MATERIAL SHOWN:
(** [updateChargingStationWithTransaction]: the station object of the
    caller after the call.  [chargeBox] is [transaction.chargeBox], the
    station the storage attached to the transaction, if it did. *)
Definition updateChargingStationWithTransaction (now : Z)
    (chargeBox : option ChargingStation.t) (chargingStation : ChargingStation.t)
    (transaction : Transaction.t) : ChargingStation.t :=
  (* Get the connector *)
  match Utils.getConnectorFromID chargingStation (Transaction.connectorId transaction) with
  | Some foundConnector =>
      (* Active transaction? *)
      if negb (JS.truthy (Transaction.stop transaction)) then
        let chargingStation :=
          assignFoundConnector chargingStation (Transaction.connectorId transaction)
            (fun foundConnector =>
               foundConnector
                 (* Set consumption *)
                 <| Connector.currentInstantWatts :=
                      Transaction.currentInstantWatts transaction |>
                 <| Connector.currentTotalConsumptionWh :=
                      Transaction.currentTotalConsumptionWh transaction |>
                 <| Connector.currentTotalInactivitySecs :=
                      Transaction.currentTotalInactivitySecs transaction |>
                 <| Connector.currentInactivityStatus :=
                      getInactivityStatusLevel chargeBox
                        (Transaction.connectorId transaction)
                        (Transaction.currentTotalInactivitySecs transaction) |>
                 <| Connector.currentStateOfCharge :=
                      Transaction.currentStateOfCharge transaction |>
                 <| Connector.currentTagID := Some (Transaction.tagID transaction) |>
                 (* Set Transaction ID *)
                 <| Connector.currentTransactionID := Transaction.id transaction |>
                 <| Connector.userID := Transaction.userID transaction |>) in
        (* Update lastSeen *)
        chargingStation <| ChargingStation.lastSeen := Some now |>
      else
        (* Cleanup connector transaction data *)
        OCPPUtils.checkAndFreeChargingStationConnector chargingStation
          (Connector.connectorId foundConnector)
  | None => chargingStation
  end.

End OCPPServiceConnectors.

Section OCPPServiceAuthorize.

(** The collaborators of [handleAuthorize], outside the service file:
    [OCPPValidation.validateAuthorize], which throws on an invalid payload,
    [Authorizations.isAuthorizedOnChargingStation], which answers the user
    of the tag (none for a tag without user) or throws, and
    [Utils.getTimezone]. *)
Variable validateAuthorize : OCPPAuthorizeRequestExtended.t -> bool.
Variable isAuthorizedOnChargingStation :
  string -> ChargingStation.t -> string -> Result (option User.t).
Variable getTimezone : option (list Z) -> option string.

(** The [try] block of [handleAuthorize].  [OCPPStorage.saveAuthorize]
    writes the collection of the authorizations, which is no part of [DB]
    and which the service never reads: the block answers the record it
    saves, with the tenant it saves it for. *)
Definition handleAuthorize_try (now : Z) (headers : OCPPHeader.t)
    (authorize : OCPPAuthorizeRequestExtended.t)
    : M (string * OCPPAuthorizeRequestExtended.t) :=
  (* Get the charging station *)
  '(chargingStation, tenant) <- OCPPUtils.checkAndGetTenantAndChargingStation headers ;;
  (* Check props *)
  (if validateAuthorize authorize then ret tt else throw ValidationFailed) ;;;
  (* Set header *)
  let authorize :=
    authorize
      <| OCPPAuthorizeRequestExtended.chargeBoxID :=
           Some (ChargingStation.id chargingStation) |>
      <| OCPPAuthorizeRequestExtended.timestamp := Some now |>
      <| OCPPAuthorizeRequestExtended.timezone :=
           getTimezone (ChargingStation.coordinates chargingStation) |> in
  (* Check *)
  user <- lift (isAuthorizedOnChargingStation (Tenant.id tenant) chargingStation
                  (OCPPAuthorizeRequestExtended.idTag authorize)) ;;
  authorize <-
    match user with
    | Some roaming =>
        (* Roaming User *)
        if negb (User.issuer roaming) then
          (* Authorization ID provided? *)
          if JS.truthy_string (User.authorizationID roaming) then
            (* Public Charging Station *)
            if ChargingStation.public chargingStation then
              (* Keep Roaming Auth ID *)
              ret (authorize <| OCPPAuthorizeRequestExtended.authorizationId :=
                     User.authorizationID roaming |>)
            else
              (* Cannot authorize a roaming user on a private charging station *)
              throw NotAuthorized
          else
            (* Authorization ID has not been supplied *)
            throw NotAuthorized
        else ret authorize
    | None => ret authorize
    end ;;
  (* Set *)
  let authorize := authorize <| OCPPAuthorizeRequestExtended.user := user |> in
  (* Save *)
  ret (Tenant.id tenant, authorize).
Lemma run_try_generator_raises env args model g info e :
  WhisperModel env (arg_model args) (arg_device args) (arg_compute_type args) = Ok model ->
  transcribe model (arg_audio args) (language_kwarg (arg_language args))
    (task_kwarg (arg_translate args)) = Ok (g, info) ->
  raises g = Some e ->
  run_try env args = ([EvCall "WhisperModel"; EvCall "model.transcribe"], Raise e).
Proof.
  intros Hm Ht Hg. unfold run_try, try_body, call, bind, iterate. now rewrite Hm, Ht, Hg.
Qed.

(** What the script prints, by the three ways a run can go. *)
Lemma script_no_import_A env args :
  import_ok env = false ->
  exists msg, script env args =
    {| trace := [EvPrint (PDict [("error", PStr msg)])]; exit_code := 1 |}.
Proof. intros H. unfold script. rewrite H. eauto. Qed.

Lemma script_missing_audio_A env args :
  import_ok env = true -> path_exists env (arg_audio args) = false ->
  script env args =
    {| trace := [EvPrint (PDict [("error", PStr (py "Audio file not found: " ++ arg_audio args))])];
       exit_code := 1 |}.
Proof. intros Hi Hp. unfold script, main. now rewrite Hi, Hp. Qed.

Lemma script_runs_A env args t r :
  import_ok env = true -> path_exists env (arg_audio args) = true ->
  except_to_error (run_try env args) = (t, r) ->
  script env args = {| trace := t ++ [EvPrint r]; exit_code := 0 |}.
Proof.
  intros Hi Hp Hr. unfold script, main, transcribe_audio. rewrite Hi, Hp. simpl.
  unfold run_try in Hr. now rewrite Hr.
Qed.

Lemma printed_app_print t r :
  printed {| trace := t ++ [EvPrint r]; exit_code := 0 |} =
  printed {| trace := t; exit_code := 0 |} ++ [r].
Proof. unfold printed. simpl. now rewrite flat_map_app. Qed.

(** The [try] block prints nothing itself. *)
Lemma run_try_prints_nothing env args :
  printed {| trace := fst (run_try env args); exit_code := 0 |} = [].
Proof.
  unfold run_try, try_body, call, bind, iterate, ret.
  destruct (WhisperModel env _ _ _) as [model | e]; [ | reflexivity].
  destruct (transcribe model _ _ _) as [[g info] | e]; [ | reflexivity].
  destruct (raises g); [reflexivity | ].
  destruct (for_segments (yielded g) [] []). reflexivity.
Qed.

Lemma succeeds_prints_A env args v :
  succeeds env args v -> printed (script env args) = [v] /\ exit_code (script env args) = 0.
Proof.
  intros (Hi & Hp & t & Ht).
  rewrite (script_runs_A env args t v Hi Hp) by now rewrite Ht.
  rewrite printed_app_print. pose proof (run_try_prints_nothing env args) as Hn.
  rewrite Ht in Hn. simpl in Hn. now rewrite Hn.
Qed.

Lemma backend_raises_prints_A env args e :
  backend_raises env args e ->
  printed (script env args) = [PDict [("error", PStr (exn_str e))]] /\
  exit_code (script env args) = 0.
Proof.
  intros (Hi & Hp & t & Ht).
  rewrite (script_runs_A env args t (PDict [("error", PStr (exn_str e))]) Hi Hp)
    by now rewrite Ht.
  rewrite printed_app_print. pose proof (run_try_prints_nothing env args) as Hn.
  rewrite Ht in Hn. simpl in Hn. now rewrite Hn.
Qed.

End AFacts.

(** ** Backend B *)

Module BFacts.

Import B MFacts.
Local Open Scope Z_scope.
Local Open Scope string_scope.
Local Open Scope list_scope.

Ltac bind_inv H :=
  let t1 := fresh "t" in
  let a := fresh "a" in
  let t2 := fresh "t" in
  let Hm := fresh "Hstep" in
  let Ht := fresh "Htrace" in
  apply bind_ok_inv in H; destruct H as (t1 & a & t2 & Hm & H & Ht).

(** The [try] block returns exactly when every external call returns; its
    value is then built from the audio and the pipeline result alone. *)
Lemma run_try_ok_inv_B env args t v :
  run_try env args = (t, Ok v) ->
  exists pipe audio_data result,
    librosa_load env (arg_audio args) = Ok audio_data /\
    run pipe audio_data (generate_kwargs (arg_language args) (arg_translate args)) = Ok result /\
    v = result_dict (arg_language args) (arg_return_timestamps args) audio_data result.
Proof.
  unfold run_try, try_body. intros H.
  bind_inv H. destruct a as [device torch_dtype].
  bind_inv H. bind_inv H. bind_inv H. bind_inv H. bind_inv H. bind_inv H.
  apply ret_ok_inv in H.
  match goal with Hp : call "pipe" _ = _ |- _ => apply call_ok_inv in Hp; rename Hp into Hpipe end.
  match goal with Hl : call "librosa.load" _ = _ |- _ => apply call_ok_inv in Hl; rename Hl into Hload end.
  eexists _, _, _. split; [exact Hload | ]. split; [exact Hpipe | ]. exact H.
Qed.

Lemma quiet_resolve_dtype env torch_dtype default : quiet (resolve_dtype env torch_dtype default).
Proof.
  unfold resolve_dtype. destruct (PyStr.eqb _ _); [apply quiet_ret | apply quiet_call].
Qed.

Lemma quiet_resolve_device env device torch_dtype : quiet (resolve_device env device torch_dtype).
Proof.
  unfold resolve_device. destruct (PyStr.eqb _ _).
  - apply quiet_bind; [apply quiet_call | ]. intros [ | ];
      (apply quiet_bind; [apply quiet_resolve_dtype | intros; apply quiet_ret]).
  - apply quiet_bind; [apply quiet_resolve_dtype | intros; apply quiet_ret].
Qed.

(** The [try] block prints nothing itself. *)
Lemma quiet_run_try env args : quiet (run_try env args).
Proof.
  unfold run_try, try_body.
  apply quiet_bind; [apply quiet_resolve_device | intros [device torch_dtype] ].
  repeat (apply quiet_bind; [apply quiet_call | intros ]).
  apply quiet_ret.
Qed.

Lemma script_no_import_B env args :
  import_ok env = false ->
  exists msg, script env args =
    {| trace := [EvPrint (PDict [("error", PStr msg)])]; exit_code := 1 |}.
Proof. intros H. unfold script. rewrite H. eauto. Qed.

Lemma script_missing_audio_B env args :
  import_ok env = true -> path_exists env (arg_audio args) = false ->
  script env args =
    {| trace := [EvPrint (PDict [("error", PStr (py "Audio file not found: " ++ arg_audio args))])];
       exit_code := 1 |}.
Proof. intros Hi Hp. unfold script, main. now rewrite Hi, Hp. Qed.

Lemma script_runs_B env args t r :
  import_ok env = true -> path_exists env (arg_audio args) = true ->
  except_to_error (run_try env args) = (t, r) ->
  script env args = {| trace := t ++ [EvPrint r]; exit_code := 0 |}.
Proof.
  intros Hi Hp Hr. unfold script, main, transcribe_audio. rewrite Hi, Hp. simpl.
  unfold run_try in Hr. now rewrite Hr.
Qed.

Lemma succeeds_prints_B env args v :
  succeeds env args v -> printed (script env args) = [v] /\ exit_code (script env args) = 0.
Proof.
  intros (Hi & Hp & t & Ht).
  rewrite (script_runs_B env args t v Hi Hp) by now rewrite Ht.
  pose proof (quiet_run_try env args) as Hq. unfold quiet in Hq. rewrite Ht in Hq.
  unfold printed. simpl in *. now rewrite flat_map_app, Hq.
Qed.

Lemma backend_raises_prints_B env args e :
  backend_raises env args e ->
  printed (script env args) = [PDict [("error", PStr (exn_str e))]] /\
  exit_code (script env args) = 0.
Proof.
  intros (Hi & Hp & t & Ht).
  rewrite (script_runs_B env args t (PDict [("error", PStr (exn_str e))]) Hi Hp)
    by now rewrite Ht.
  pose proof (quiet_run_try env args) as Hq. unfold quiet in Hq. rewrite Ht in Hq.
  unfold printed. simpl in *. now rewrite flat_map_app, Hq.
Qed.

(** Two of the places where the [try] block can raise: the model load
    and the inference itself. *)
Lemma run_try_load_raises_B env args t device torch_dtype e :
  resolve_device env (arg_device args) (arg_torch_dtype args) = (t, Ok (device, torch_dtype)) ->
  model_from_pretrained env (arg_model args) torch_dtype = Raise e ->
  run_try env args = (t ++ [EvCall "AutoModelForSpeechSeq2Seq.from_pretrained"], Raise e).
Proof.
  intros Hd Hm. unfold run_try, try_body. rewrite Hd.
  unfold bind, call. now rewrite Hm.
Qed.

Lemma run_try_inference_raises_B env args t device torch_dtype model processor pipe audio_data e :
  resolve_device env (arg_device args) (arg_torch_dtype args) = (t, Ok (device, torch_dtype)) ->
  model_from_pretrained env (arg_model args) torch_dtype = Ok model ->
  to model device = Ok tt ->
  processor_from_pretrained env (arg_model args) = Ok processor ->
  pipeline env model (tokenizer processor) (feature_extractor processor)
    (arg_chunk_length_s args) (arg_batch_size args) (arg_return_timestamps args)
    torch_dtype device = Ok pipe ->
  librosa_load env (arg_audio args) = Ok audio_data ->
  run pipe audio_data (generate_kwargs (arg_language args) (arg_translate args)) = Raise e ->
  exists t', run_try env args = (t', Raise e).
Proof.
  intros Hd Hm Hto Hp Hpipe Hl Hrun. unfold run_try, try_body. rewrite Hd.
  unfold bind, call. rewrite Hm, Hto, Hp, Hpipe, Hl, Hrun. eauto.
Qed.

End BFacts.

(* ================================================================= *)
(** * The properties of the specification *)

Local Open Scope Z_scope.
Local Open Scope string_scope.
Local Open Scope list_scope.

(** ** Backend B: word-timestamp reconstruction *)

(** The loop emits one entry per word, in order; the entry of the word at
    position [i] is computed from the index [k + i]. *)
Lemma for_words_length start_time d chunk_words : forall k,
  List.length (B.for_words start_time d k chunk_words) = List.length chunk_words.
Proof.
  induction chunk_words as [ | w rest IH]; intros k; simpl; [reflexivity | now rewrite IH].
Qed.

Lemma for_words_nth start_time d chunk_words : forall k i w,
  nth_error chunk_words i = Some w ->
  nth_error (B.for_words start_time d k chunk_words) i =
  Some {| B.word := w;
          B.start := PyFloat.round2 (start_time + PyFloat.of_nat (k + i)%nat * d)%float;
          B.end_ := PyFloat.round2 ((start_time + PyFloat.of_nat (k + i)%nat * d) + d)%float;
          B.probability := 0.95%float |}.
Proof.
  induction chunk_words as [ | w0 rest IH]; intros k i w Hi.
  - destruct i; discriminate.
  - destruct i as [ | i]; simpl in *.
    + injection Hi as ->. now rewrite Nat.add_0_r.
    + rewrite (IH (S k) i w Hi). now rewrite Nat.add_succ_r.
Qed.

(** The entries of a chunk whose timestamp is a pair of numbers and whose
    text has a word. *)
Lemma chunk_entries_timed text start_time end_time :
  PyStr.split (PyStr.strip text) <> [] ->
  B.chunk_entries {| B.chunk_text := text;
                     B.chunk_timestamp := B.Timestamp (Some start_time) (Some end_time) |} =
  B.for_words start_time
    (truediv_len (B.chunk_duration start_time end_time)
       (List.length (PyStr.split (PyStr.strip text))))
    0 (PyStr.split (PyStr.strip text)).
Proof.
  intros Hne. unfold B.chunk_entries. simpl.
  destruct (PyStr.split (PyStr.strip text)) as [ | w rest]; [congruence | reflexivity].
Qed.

EXERCISE REQUIREMENTS:
There is a run of lines above from the one with "(apply quiet_bind; [apply quiet_resolve_dtype" to the one with "apply quiet_bind; [apply quiet_resolve_device"; print exactly that run, both ends included, and nothing else.

YOUR RESPONSE:
      (apply quiet_bind; [apply quiet_resolve_dtype | intros; apply quiet_ret]).
  - apply quiet_bind; [apply quiet_resolve_dtype | intros; apply quiet_ret].
Qed.

(** The [try] block prints nothing itself. *)
Lemma quiet_run_try env args : quiet (run_try env args).
Proof.
  unfold run_try, try_body.
  apply quiet_bind; [apply quiet_resolve_device | intros [device torch_dtype] ].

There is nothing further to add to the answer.